Start of Input data
(* ===== verification/Progress.v ===== *)
(** * Programs that run for ever

    [fish] and [philo] of [pkg/app] have processes that never end.  What such a program
    owes is output: this file bounds the steps it can make, under any schedule, before
    the next access that prints. *)

From stdpp Require Import base numbers list gmap relations.
From S2P Require Import Prelude Bytes Str Sync Threads ForkJoin.

Section progress.
Context {A L M : Type} {AP : App A L M}.
Abbreviation item := (item A L).
Abbreviation thread := (thread A L).
Abbreviation world := (world A L M).
(** The accesses that print. *)
Variable loud : A -> bool.

(** Operations after which nothing more is counted. *)
Definition stops (x : item) : bool :=
  match x with Act a => loud a | For _ None _ => true | _ => false end.
(** The steps an operation can take before something is printed. *)
Fixpoint quiet_cost (x : item) : nat :=
  let fix go (c : list item) : nat :=
    match c with
    | [] => 0%nat
    | y :: c => if stops y then quiet_cost y else (quiet_cost y + go c)%nat
    end in
  match x with
  | For i None body => S (go (body i))
  | For i (Some n) body => S (list_sum (map (fun j => S (go (body j))) (seq i (n - i))))
  | Fork child _ => S (S (go child))
  | _ => 1%nat
  end.
Fixpoint quiet_code (c : list item) : nat :=
  match c with
  | [] => 0%nat
  | y :: c => if stops y then quiet_cost y else (quiet_cost y + quiet_code c)%nat
  end.

Lemma quiet_none i body : quiet_cost (For i None body) = S (quiet_code (body i)).
Proof. done. Qed.
Lemma quiet_some i n body :
  quiet_cost (For i (Some n) body) = S (list_sum (map (fun j => S (quiet_code (body j))) (seq i (n - i)))).
Proof. done. Qed.
Lemma quiet_fork child ret : quiet_cost (Fork child ret) = (2 + quiet_code child)%nat.
Proof. done. Qed.
Lemma quiet_app c d : (quiet_code (c ++ d) <= quiet_code c + quiet_code d)%nat.
Proof. induction c as [|x c IH]; cbn [app quiet_code]; [lia|]. destruct (stops x); lia. Qed.
Lemma quiet_app_loud c d : Exists (fun x => stops x = true) c -> quiet_code (c ++ d) = quiet_code c.
Proof.
  induction 1 as [x c Hx|x c Hx IH]; cbn [app quiet_code]; [by rewrite Hx|]. destruct (stops x); [done|]. by rewrite IH.
Qed.
Lemma quiet_code_cons x c : (quiet_code (x :: c) <= quiet_cost x + quiet_code c)%nat.
Proof. cbn. destruct (stops x); lia. Qed.

Definition quiet_thread (t : thread) : Z := 2 * Z.of_nat (quiet_code (code t)) + (if blocked t then 0 else 1).
Definition quiet (w : world) : Z := zsum quiet_thread (threads w).
Lemma quiet_nonneg w : 0 <= quiet w.
Proof. apply zsum_nonneg. intros t _. unfold quiet_thread. destruct (blocked t); lia. Qed.

(** Every step that prints nothing uses up some of the bound. *)
Lemma effect_quiet i w t x c w' :
  threads w !! i = Some t -> blocked t = false -> code t = x :: c -> effect i w t x c w' ->
  match x with
  | For j None body => Exists (fun x => stops x = true) (body j)
  | Act a => act a (loc t) (mem w) <> None /\ loud a = false
  | _ => True
  end -> quiet w' < quiet w.
Proof.
  intros Et Hb Hc He Hx. unfold quiet.
  destruct He as [k' c s Es Hp|k' c s Es Hp|k' c s Es Hq|k' c s j q u d Es H0 Hq Hij Eu Hu Hd
    |k' v c Es Hv|k' c|a c l m o Ea|a c Ea|j n body c Hn|j n body c Hn|child ret c|p c u Eu Hu];
    cbn [threads]; rewrite ?zsum_app, ?(zsum_insert _ (<[i:=goto c t]> (threads w)) j u)
      by (by rewrite list_lookup_insert_ne);
    rewrite ?(zsum_insert _ _ i t) by done; unfold quiet_thread; cbn [code blocked goto sleep_in];
    rewrite ?zsum_cons, ?zsum_nil, ?Hb, ?Hu, ?Hc, ?Hd; try (cbn [quiet_code stops quiet_cost code blocked]; lia).
  - destruct Hx as [_ Hx]. cbn [quiet_code stops quiet_cost]. rewrite Hx. lia.
  - by destruct Hx.
  - destruct n as [n|]; cbn [quiet_code stops].
    + rewrite !quiet_some. replace (n - j)%nat with (S (n - S j)) by lia. cbn [seq map list_sum foldr].
      fold (list_sum (map (fun j => S (quiet_code (body j))) (seq (S j) (n - S j)))).
      pose proof (quiet_app (body j) (For (S j) (Some n) body :: c)) as H1.
      pose proof (quiet_code_cons (For (S j) (Some n) body) c) as H2. rewrite quiet_some in H2. lia.
    + rewrite quiet_app_loud by done. rewrite quiet_none. lia.
  - cbn [quiet_code stops]. rewrite quiet_fork. cbn [code blocked]. lia.
Qed.

(** A run without output is no longer than the bound. *)
Lemma run_quiet (I : world -> Prop) :
  (forall w w', I w -> step w w' -> I w' /\ ((length (out w) < length (out w'))%nat \/ (out w' = out w /\ quiet w' < quiet w))) ->
  forall n w w', I w -> nsteps step n w w' -> out w' = out w -> Z.of_nat n <= quiet w.
Proof.
  intros H. assert (Hm : forall n w w', I w -> nsteps step n w w' -> (length (out w) <= length (out w'))%nat).
  { induction n as [|n IH]; intros w w' Hw Hn; [by inversion Hn|]. inversion Hn as [|? ? w1 ? Hs Hn']; subst.
    destruct (H w w1 Hw Hs) as [H1 Ho]. specialize (IH w1 w' H1 Hn'). destruct Ho as [|[E _]]; [lia|]. by rewrite <- E. }
  induction n as [|n IH]; intros w w' Hw Hn Ho; [apply quiet_nonneg|].
  inversion Hn as [|? ? w1 ? Hs Hn']; subst. destruct (H w w1 Hw Hs) as [H1 [Hlt|[E Hq]]].
  - pose proof (Hm n w1 w' H1 Hn') as Hle. rewrite Ho in Hle. lia.
  - specialize (IH w1 w' H1 Hn' ltac:(congruence)). lia.
Qed.
End progress.

(** What an endless loop weighs. *)
Lemma loop_weight_endless {A L : Type} (body : nat -> list (item A L)) len f c j q v :
  loop_at body None len c j q -> (forall j, weight f (body j) = v) ->
  weight f c = weight f (drop q (body (pred j))) - Z.of_nat j * v.
Proof.
  intros (_ & _ & _ & ->) Hv. rewrite weight_app, weight_cons, weight_nil. cbn [weigh].
  rewrite (zsum_const _ _ v), length_seq; [lia|]. intros i _. apply Hv.
Qed.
End of Input data
Write out the records shown above, exactly as they appear.

(* ===== verification/Progress.v ===== *)
(** * Programs that run for ever

    [fish] and [philo] of [pkg/app] have processes that never end.  What such a program
    owes is output: this file bounds the steps it can make, under any schedule, before
    the next access that prints. *)

From stdpp Require Import base numbers list gmap relations.
From S2P Require Import Prelude Bytes Str Sync Threads ForkJoin.

Section progress.
Context {A L M : Type} {AP : App A L M}.
Abbreviation item := (item A L).
Abbreviation thread := (thread A L).
Abbreviation world := (world A L M).
(** The accesses that print. *)
Variable loud : A -> bool.

(** Operations after which nothing more is counted. *)
Definition stops (x : item) : bool :=
  match x with Act a => loud a | For _ None _ => true | _ => false end.
(** The steps an operation can take before something is printed. *)
Fixpoint quiet_cost (x : item) : nat :=
  let fix go (c : list item) : nat :=
    match c with
    | [] => 0%nat
    | y :: c => if stops y then quiet_cost y else (quiet_cost y + go c)%nat
    end in
  match x with
  | For i None body => S (go (body i))
  | For i (Some n) body => S (list_sum (map (fun j => S (go (body j))) (seq i (n - i))))
  | Fork child _ => S (S (go child))
  | _ => 1%nat
  end.
Fixpoint quiet_code (c : list item) : nat :=
  match c with
  | [] => 0%nat
  | y :: c => if stops y then quiet_cost y else (quiet_cost y + quiet_code c)%nat
  end.

Lemma quiet_none i body : quiet_cost (For i None body) = S (quiet_code (body i)).
Proof. done. Qed.
Lemma quiet_some i n body :
  quiet_cost (For i (Some n) body) = S (list_sum (map (fun j => S (quiet_code (body j))) (seq i (n - i)))).
Proof. done. Qed.
Lemma quiet_fork child ret : quiet_cost (Fork child ret) = (2 + quiet_code child)%nat.
Proof. done. Qed.
Lemma quiet_app c d : (quiet_code (c ++ d) <= quiet_code c + quiet_code d)%nat.
Proof. induction c as [|x c IH]; cbn [app quiet_code]; [lia|]. destruct (stops x); lia. Qed.
Lemma quiet_app_loud c d : Exists (fun x => stops x = true) c -> quiet_code (c ++ d) = quiet_code c.
Proof.
  induction 1 as [x c Hx|x c Hx IH]; cbn [app quiet_code]; [by rewrite Hx|]. destruct (stops x); [done|]. by rewrite IH.
Qed.
Lemma quiet_code_cons x c : (quiet_code (x :: c) <= quiet_cost x + quiet_code c)%nat.
Proof. cbn. destruct (stops x); lia. Qed.

Definition quiet_thread (t : thread) : Z := 2 * Z.of_nat (quiet_code (code t)) + (if blocked t then 0 else 1).
Definition quiet (w : world) : Z := zsum quiet_thread (threads w).
Lemma quiet_nonneg w : 0 <= quiet w.
Proof. apply zsum_nonneg. intros t _. unfold quiet_thread. destruct (blocked t); lia. Qed.

(** Every step that prints nothing uses up some of the bound. *)
Lemma effect_quiet i w t x c w' :
  threads w !! i = Some t -> blocked t = false -> code t = x :: c -> effect i w t x c w' ->
  match x with
  | For j None body => Exists (fun x => stops x = true) (body j)
  | Act a => act a (loc t) (mem w) <> None /\ loud a = false
  | _ => True
  end -> quiet w' < quiet w.
Proof.
  intros Et Hb Hc He Hx. unfold quiet.
  destruct He as [k' c s Es Hp|k' c s Es Hp|k' c s Es Hq|k' c s j q u d Es H0 Hq Hij Eu Hu Hd
    |k' v c Es Hv|k' c|a c l m o Ea|a c Ea|j n body c Hn|j n body c Hn|child ret c|p c u Eu Hu];
    cbn [threads]; rewrite ?zsum_app, ?(zsum_insert _ (<[i:=goto c t]> (threads w)) j u)
      by (by rewrite list_lookup_insert_ne);
    rewrite ?(zsum_insert _ _ i t) by done; unfold quiet_thread; cbn [code blocked goto sleep_in];
    rewrite ?zsum_cons, ?zsum_nil, ?Hb, ?Hu, ?Hc, ?Hd; try (cbn [quiet_code stops quiet_cost code blocked]; lia).
  - destruct Hx as [_ Hx]. cbn [quiet_code stops quiet_cost]. rewrite Hx. lia.
  - by destruct Hx.
  - destruct n as [n|]; cbn [quiet_code stops].
    + rewrite !quiet_some. replace (n - j)%nat with (S (n - S j)) by lia. cbn [seq map list_sum foldr].
      fold (list_sum (map (fun j => S (quiet_code (body j))) (seq (S j) (n - S j)))).
      pose proof (quiet_app (body j) (For (S j) (Some n) body :: c)) as H1.
      pose proof (quiet_code_cons (For (S j) (Some n) body) c) as H2. rewrite quiet_some in H2. lia.
    + rewrite quiet_app_loud by done. rewrite quiet_none. lia.
  - cbn [quiet_code stops]. rewrite quiet_fork. cbn [code blocked]. lia.
Qed.

(** A run without output is no longer than the bound. *)
Lemma run_quiet (I : world -> Prop) :
  (forall w w', I w -> step w w' -> I w' /\ ((length (out w) < length (out w'))%nat \/ (out w' = out w /\ quiet w' < quiet w))) ->
  forall n w w', I w -> nsteps step n w w' -> out w' = out w -> Z.of_nat n <= quiet w.
Proof.
  intros H. assert (Hm : forall n w w', I w -> nsteps step n w w' -> (length (out w) <= length (out w'))%nat).
  { induction n as [|n IH]; intros w w' Hw Hn; [by inversion Hn|]. inversion Hn as [|? ? w1 ? Hs Hn']; subst.
    destruct (H w w1 Hw Hs) as [H1 Ho]. specialize (IH w1 w' H1 Hn'). destruct Ho as [|[E _]]; [lia|]. by rewrite <- E. }
  induction n as [|n IH]; intros w w' Hw Hn Ho; [apply quiet_nonneg|].
  inversion Hn as [|? ? w1 ? Hs Hn']; subst. destruct (H w w1 Hw Hs) as [H1 [Hlt|[E Hq]]].
  - pose proof (Hm n w1 w' H1 Hn') as Hle. rewrite Ho in Hle. lia.
  - specialize (IH w1 w' H1 Hn' ltac:(congruence)). lia.
Qed.
End progress.

(** What an endless loop weighs. *)
Lemma loop_weight_endless {A L : Type} (body : nat -> list (item A L)) len f c j q v :
  loop_at body None len c j q -> (forall j, weight f (body j) = v) ->
  weight f c = weight f (drop q (body (pred j))) - Z.of_nat j * v.
Proof.
  intros (_ & _ & _ & ->) Hv. rewrite weight_app, weight_cons, weight_nil. cbn [weigh].
  rewrite (zsum_const _ _ v), length_seq; [lia|]. intros i _. apply Hv.
Qed.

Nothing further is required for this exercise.